The cost of healthcare is climbing in the United States, with the consolidation of hospitals and physician practices being a major contributing factor for the spending increase. In 2016, healthcare spending topped $3.3 trillion or 17.9 percent of the United States’ gross domestic product (GDP). There is great opportunity for reducing costs and improving efficiencies in the healthcare marketplace, including the expansion of site neutral payment policies.
For example, Medicare reimburses hospital outpatient departments (HOPD) at vastly higher rates than community care clinics, for providing the exact same services, thereby financially incentivizing hospital systems for scooping up smaller physician practices and charging higher rates. This signals that billions of taxpayer dollars are not being used as wisely as they could be.

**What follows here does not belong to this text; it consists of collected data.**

(** * The decorator layer of mocha-typescript (src/index.ts)

    A shallow embedding of the marking operations ([test], [slow], [timeout],
    [only], [skip]) and of the suite translation ([suite]) over a small model
    of the JavaScript object store, followed by the properties of the
    specification that concern them.  The first part holds the definitions:
    the store, the effects, the source, two sample suites and the vocabulary
    of the statements; the second part holds the lemmas and theorems.

    Scope of the JavaScript model.
    - Properties are data properties, writable, on extensible objects; there
      are no accessors, proxies or symbols-as-keys (the source builds its
      keys with [nodeSymbol], which yields strings).  The own properties of
      an object are listed in the order a [for-in] loop visits them.
    - The module is strict code (it is an ES module), so writing a property on
      a primitive raises a TypeError.
    - [Function.prototype.call] and [Function.prototype.apply] are the
      built-ins.  The guard of the loop calls [prototype.hasOwnProperty(key)];
      the embedding evaluates the built-in [Object.prototype.hasOwnProperty],
      which is what that name resolves to unless the suite or one of its
      ancestors defines a member of that name.  The properties that depend on
      the answer of the guard carry this as a hypothesis, [builtin_guard].
    - Numbers are modelled by integers: the adapter never does arithmetic on
      them, it tests their type and their truthiness, and compares parameter
      counts with 0 and 1.
    - User code (hooks, case bodies, constructors, the setters of the runner's
      configuration handle) and the coercions that may run user code are
      supplied by an [engine]; every theorem holds for every engine.  User
      code may change the store; it cannot reach the [instance] variable of
      the describe callback, which only the adapter's closures read and write.
    - The host runner is outside the repository.  Its registration functions
      are modelled by the events they are called with, and its scheduling of
      one case by [run_case]: per-case setup, then the case if the setup
      returned, then the per-case teardown in every case, with a completion
      callback passed to the closures that declare a parameter.  The closures
      are arrow functions, so the receiver the runner binds when it calls one
      is not seen by it ([runner_call_on]).
      One suite is translated at a time, so one [instance] variable is live. *)

From Stdlib Require Import ZArith String List Bool Lia.
From stdpp Require Import base option list gmap strings pretty.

According to a study recently published in Health Affairs, the rate of hospitals acquiring oncologist practices doubled from 30 percent in 2003 to 60 percent in 2015. Since the cost of chemotherapy at HOPDs is 76 percent higher than at freestanding cancer clinics, the fiscal impact of the trend is enormous. According to President’s Trump’s newly released FY2019 Budget, paying all hospital-owned physician offices located off-campus at the physician office rate could save an estimated $33.9 billion over ten years.
Misaligned reimbursement rates also cause patients to pay higher out-of-pocket costs for treatment at HOPDs. The Medicare Payment Advisory Commission (MedPAC) has estimated that beneficiary copayments at hospitals are nearly triple that of freestanding physicians’ offices. MedPAC estimated that equalizing payments across all providers could save Medicare beneficiaries as much as $380 million per year in out of pocket costs.
The Alliance looks forward to supporting the Subcommittee’s work and urges Congress to advance payment parity across sites of service and expand policies to equalize payments.